DNA-Interacting Characteristics of the Archaeal Rudiviral Protein SIRV2_Gp1
Eveline Peeters,
Maarten Boon,
Clare Rollie,
Ronnie G. Willaert,
Marleen Voet,
Malcolm F. White,
David Prangishvili,
Rob Lavigne,
Tessa E.F. Quax
Affiliations
Eveline Peeters
Research Group of Microbiology, Department of Bio-Engineering Sciences, Vrije Universiteit Brussel, Pleinlaan 2, B-1050 Brussels, Belgium
Maarten Boon
Laboratory of Gene Technology, Department of Biosystems, KU Leuven, Kasteelpark Arenberg 21 box 2462, Heverlee, 3001 Leuven, Belgium
Clare Rollie
Biomedical Sciences Research Complex, University of St Andrews, Fife, North Haugh, St.
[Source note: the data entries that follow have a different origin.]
(** A transition from the reducer. *)
Lemma wp_reducer_transition id t (Q : Result TransitionDisposition → Sup → Prop) (b : Sup) :
  registry_wf (sv_registry b) → transition_ok t → transition_fits t →
  (∀ e g', reducer_failure id e → Q (Err e) (b <| sv_registry := g' |>)) →
  (∀ d g', registry_wf g' → advances (sv_registry b) g' → not_before (target t) g' id →
     Q (Ok d) (b <| sv_registry := g' |>)) →
  wp (on_registry (transition id t)) Q b.
Proof.
  intros Hg Ho Hf Herr Hok. apply wp_on_registry.
  eapply wp_mono; [apply (wp_and _ _ _ _ (wp_transition_target _ id t Hg Ho Hf) (wp_self _ _))|].
  intros [d|e] g' [[Hp Ht] (w & w' & E)].
  - apply Hok; [by eapply transition_post_wf | by eapply transition_advances | by apply Ht].
  - apply Herr. left. eauto 10.
Qed.

(** The operation has left the supervisor: its record is settled or gone. *)
Definition released (b s' : Sup) (id : RuntimeOperationId) : Prop :=
  ∃ g', registry_wf g' ∧ advances (sv_registry b) g' ∧ not_before 3 g' id
    ∧ s' = b <| sv_registry := g' |> <| sv_controls ::= delete id |>.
Andrews KY16 9AJ, UK
Ronnie G. Willaert
Alliance Research Group VUB-UGhent NanoMicrobiology, IJRG VUB-EPFL, BioNanotechnology & NanoMedicine, Research Group Structural Biology Brussels, Department of Bio-Engineering Sciences, Vrije Universiteit Brussel, Pleinlaan 2, B-1050 Brussels, Belgium
Marleen Voet
Laboratory of Gene Technology, Department of Biosystems, KU Leuven, Kasteelpark Arenberg 21 box 2462, Heverlee, 3001 Leuven, Belgium
Malcolm F. White
Biomedical Sciences Research Complex, University of St Andrews, Fife, North Haugh, St. Andrews KY16 9AJ, UK
David Prangishvili
Department of Microbiology, Institut Pasteur, 75015 Paris, France
Rob Lavigne
Laboratory of Gene Technology, Department of Biosystems, KU Leuven, Kasteelpark Arenberg 21 box 2462, Heverlee, 3001 Leuven, Belgium
Tessa E.F. Quax
Laboratory of Gene Technology, Department of Biosystems, KU Leuven, Kasteelpark Arenberg 21 box 2462, Heverlee, 3001 Leuven, Belgium
Whereas the infection cycles of many bacterial and eukaryotic viruses have been characterized in detail, those of archaeal viruses remain largely unexplored. Recently, studies on a few model archaeal viruses such as SIRV2 (Sulfolobus islandicus rod-shaped virus) have revealed an unusual lysis mechanism that involves the formation of pyramidal egress structures on the host cell surface. To expand understanding of the infection cycle of SIRV2, we aimed to functionally characterize gp1, which is a SIRV2 gene with unknown function. The SIRV2_Gp1 protein is highly expressed during early stages of infection and it is the only protein that is encoded twice on the viral genome. It harbours a helix-turn-helix motif and was therefore hypothesized to bind DNA. The DNA-binding behavior of SIRV2_Gp1 was characterized with electrophoretic mobility shift assays and atomic force microscopy. We provide evidence that the protein interacts with DNA and that it forms large aggregates, thereby causing extreme condensation of the DNA. Furthermore, the N-terminal domain of the protein mediates toxicity to the viral host Sulfolobus. Our findings may lead to biotechnological applications, such as the development of a toxic peptide for the containment of pathogenic bacteria, and add to our understanding of the Rudiviral infection cycle.